[Source data]
+-------+
Lemma nextToken_ok l :
  input_stream_ok (input l) →
  ∃ tok l' skipped, nextToken l = Ok (tok, l') ∧ input_stream_ok (input l') ∧
    match tok with
    | None => nextChar (input l) = skipped ∧ nextChar (input l') = []
    | Some t => nextChar (input l) = skipped ++ tok_text t ++ nextChar (input l') ∧
                4 ≤ tok_type t ∧ (tok_text t ≠ [] ∨ at_unknown (nextChar (input l')))
    end.
Proof. intros H. apply nextTokenStr_ok; [done|lia]. Qed.

(** ** Lemmas: the whole text *)

(** Every character is white space, punctuation or part of a word. *)
Definition alphabet (text : str) : Prop := Forall (λ c, known_char (char_code c) = true) text.
#[export] Instance alphabet_dec text : Decision (alphabet text).
Proof. unfold alphabet. apply _. Defined.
+-------+
» **Work instruction**
Copy out the line holding "Definition alphabet (text" along with all lines after it through the end of the entries, exactly and only these.

» **Completed task**
Definition alphabet (text : str) : Prop := Forall (λ c, known_char (char_code c) = true) text.
#[export] Instance alphabet_dec text : Decision (alphabet text).
Proof. unfold alphabet. apply _. Defined.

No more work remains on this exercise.